I have my hand around your nutsack. I'm just going to squeeze harder.

-Steve

Sent from my iPhone.
 
What you simply do is slightly redesign the phone. The main problem is the one black seem on the left side. So all you do is rework the metal band around the phone so the seems fall either on the top or bottom, both places no one touches while naturally holding the phone. Simple!
 
What you simply do is slightly redesign the phone. The main problem is the one black seem on the left side. So all you do is rework the metal band around the phone so the seems fall either on the top or bottom, both places no one touches while naturally holding the phone. Simple!

Actually, it's not as simple as you make it.

For many technical reasons I don't know since I don't work in this industry. All I know is that apple is where they are today because of their design/technical R&D. If it were that simple, you'd see tons of iPhone designs by other makers but you only have one iPhone on the planet.
 
I would first acknowledge the issue, say we're working on it and extent the return period. Once a fix is in place, whether that be an exchange or software fix I would let everyone know and give people a week or two from this date to return the phone if the fix still hadn't made them happy. An maybe free bumpers.
 
You forgot "Roll around naked in stacks of $100 bills" as one of your options.
 
Actually, it's not as simple as you make it.

For many technical reasons I don't know since I don't work in this industry. All I know is that apple is where they are today because of their design/technical R&D. If it were that simple, you'd see tons of iPhone designs by other makers but you only have one iPhone on the planet.

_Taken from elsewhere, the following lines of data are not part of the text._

(** * libjaylink: the transport abstraction layer (libjaylink/transport.c)

    A shallow embedding of the framing functions of transport.c
    (transport_start_write, transport_start_read,
    transport_start_write_read, usb_recv, usb_send, transport_write,
    transport_read) and the properties of the framing state, of the bytes
    handed to the USB backend and of the bytes handed back to the caller;
    of the functions that open and close a device (initialize_handle,
    cleanup_handle, transport_open, transport_close) and of what they hold
    of the system; and of jaylink_fine_io (libjaylink/fine.c), a command
    built on the layer.

    Integers of the C code are values of [Z]; every store into a
    [uint16_t] or [uint8_t] object is written with its wrap-around.  Memory
    areas (the transport buffer, the buffers of the caller) are lists of
    bytes; a pointer into an area is the area with an offset, or the part
    of the area from the pointer on when the area is only read. *)

From Stdlib Require Import ZArith List Lia Bool String.
From Stdlib Require Import Strings.Byte.
Import ListNotations.
Local Open Scope Z_scope.

(** ** Constants and integer types *)

Definition USB_TIMEOUT : Z := 1000.
Definition NUM_TIMEOUTS : Z := 2.
Definition CHUNK_SIZE : Z := 2048.
Definition BUFFER_SIZE : Z := CHUNK_SIZE.

Definition UINT16_MAX : Z := 65535.

(** Conversion to [uint16_t] and to [uint8_t]. *)
Definition uint16_t (z : Z) : Z := z mod 65536.
Definition uint8_t (z : Z) : Z := z mod 256.

(** The values a [uint16_t] object can hold. *)
Definition is_uint16 (z : Z) : Prop := 0 <= z <= UINT16_MAX.

(** Modelled from the spec: MIN is a macro of libjaylink-internal.h, a
    header that is not among the sources at hand.  It is taken as the
    smaller of its two arguments, [((a) < (b)) ? (a) : (b)]: transport.c
    uses it for the bytes that fill the buffer "up to the next multiple"
    of the chunk size and for "the requested subset" of a chunk received
    (section 4.2). *)
Definition MIN (a b : Z) : Z := if a <? b then a else b.

(** enum jaylink_error (libjaylink.h). *)
Inductive jaylink_error : Set :=
| JAYLINK_OK
| JAYLINK_ERR
| JAYLINK_ERR_MALLOC
| JAYLINK_ERR_ARG
| JAYLINK_ERR_TIMEOUT.

Definition jaylink_error_code (e : jaylink_error) : Z :=
  match e with
  | JAYLINK_OK => 0
  | JAYLINK_ERR => -1
  | JAYLINK_ERR_MALLOC => -2
  | JAYLINK_ERR_ARG => -3
  | JAYLINK_ERR_TIMEOUT => -4
  end.

Definition jaylink_error_eqb (a b : jaylink_error) : bool :=
  jaylink_error_code a =? jaylink_error_code b.

(** ** Memory areas *)

(** [memcpy dst off src n]: the area [dst] after [n] bytes of [src] were
    copied to offset [off] of it. *)
Definition memcpy (dst : list byte) (off : nat) (src : list byte) (n : nat)
  : list byte :=
  firstn off dst ++ firstn n src ++ skipn (off + n) dst.

(** ** libusb

    The status codes of libusb_bulk_transfer that transport.c tells apart
    are LIBUSB_SUCCESS and LIBUSB_ERROR_TIMEOUT; every other code is a
    failure of the transfer. *)
Inductive libusb_error : Set :=
| LIBUSB_SUCCESS
| LIBUSB_ERROR_IO
| LIBUSB_ERROR_NO_DEVICE
| LIBUSB_ERROR_TIMEOUT
| LIBUSB_ERROR_OVERFLOW
| LIBUSB_ERROR_PIPE
| LIBUSB_ERROR_OTHER.

Definition libusb_error_name (e : libusb_error) : string :=
  match e with
  | LIBUSB_SUCCESS => "LIBUSB_SUCCESS"
  | LIBUSB_ERROR_IO => "LIBUSB_ERROR_IO"
  | LIBUSB_ERROR_NO_DEVICE => "LIBUSB_ERROR_NO_DEVICE"
  | LIBUSB_ERROR_TIMEOUT => "LIBUSB_ERROR_TIMEOUT"
  | LIBUSB_ERROR_OVERFLOW => "LIBUSB_ERROR_OVERFLOW"
  | LIBUSB_ERROR_PIPE => "LIBUSB_ERROR_PIPE"
  | LIBUSB_ERROR_OTHER => "LIBUSB_ERROR_OTHER"
  end%string.

Definition is_timeout (e : libusb_error) : bool :=
  match e with LIBUSB_ERROR_TIMEOUT => true | _ => false end.

Definition is_success (e : libusb_error) : bool :=
  match e with LIBUSB_SUCCESS => true | _ => false end.

(** The device behind the two bulk endpoints.  It is given by what it will
    do with the bulk transfers still to come: for each transfer on the IN
    endpoint the status and the bytes it delivers, for each transfer on the
    OUT endpoint the status and the number of bytes it takes.  Once these
    are used up the device is gone and every transfer fails with
    LIBUSB_ERROR_NO_DEVICE.  [out_transfers] records the transfers made on
    the OUT endpoint, oldest first: the bytes offered and how many of them
    were taken. *)
Record libusb_device_handle : Type := mk_usb {
  in_pending : list (libusb_error * list byte);
  out_pending : list (libusb_error * Z);
  out_transfers : list (list byte * Z)
}.

(** What a transfer on the IN endpoint asking for [len] bytes stores and
    reports, for the outcome [o] the device has for it: never more than
    [len] bytes. *)
Definition bulk_in_data (len : Z) (o : libusb_error * list byte) : list byte :=
  firstn (Z.to_nat len) (snd o).

(** How many of the [len] bytes offered a transfer on the OUT endpoint
    reports as transferred: between 0 and [len]. *)
Definition bulk_out_count (len : Z) (o : libusb_error * Z) : Z :=
  Z.max 0 (Z.min len (snd o)).

(** ** Logging *)

(** Modelled from the spec: log_err, log_warn and log_dbg and
    struct jaylink_context belong to log.c and libjaylink-internal.h, which
    are not among the sources at hand; the specification has logging as an
    outside interface and says of a misuse only that it is "logged, not
    fatal" (sections 1 and 3).  The context of a device is taken as the
    calls of the three functions made on it, oldest first, each with its
    level, its format and its arguments.  Whether a call prints depends on
    the log level of the context and is not part of the model. *)
Inductive log_level : Set := LOG_LEVEL_ERROR | LOG_LEVEL_WARNING | LOG_LEVEL_DEBUG.

Inductive log_arg : Set :=
| ArgU (u : Z)
| ArgS (s : string).

Record log_entry : Set := mk_log {
  log_lvl : log_level;
  log_fmt : string;
  log_args : list log_arg
}.

Definition jaylink_context : Set := list log_entry.

(** ** The device handle *)

(** Modelled from the spec: struct jaylink_device_handle is declared in
    libjaylink-internal.h, which is not among the sources at hand.  The
    record has the fields transport.c uses once the device is open, under
    the names transport.c gives them; five of them are the framing state
    of section 3 of the specification: [write_length] (bytes still
    expected for the write operation), [write_pos] (bytes staged in the
    buffer), [read_length] (bytes the device has still to deliver),
    [bytes_available] (bytes received and not yet handed to the caller)
    and [read_pos] (where these start in the buffer).  They are taken as
    [uint16_t] objects, like every length transport.c takes or computes;
    on a well-formed handle no store into them wraps around.  [buffer] is
    the area of BUFFER_SIZE bytes initialize_handle allocates, and [ctx]
    stands for devh->dev->ctx.  [usb_send_calls] is no field of the C
    structure: it records, oldest first, the bytes each call of usb_send
    was given. *)
Record jaylink_device_handle : Type := mk_devh {
  ctx : jaylink_context;
  usb_devh : libusb_device_handle;
  buffer : list byte;
  read_length : Z;
  bytes_available : Z;
  read_pos : Z;
  write_length : Z;
  write_pos : Z;
  usb_send_calls : list (list byte)
}.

You can't put an antenna at the top or even near the top of a phone for heath reasons. The radiation from it could potentially damage you aha.

If I were Steve, I would just give out free bumpers to everyone or if the company could afford it, recall the phones. Sure recalling would generate a lot of press mocking Apple for making a poor phone, but at least all the customers would be happy.
 
Stop assembly lines, publically aknowledge the problem.

Try to find a simple fix, prefferably one which with minimum equipment could be applied even in a an apple store. Eg, some kind of transperant, non-conductive coating for the affected area.

If not, then re-engineer the specific area with minimum changes in the rest of the layout. (so the already in existance iphones would be mostly re-used)

Components are not -that- tightly packed together ( http://s1.guide-images.ifixit.net/igi/PtIlxiTtZvShThIL.huge ). It seems like there is almost an antenna's strip worth of space there, and even then, I am sure that the antenna doesn't have to be so thick in the first place, the reason for the current thickness of the strip, is because it is also used for structural reason.

So, I'd make a very thin antenna strip following the current lines. Which in turn on top of it would have a small coating of something, which in turn would have the current (but this time inert) and slighty thinner metallic element in order to preserve the looks. [|[

Free replacement for everyone, business as usual. Even if it took an extra month or so for the new stock to arrive in the shops.

Use the whole incident as awesome PR.
 
Separate the bottom section of the frame from the GSM/UMTS antenna on all new phones, so there is no bridging issue. This way the left antenna is bluetooth/WIFI/GPS and the right antenna is the cellular antenna. The bottom one becomes nothing but a piece of frame. If they need an antenna on the bottom, make an internal antenna for the bottom section.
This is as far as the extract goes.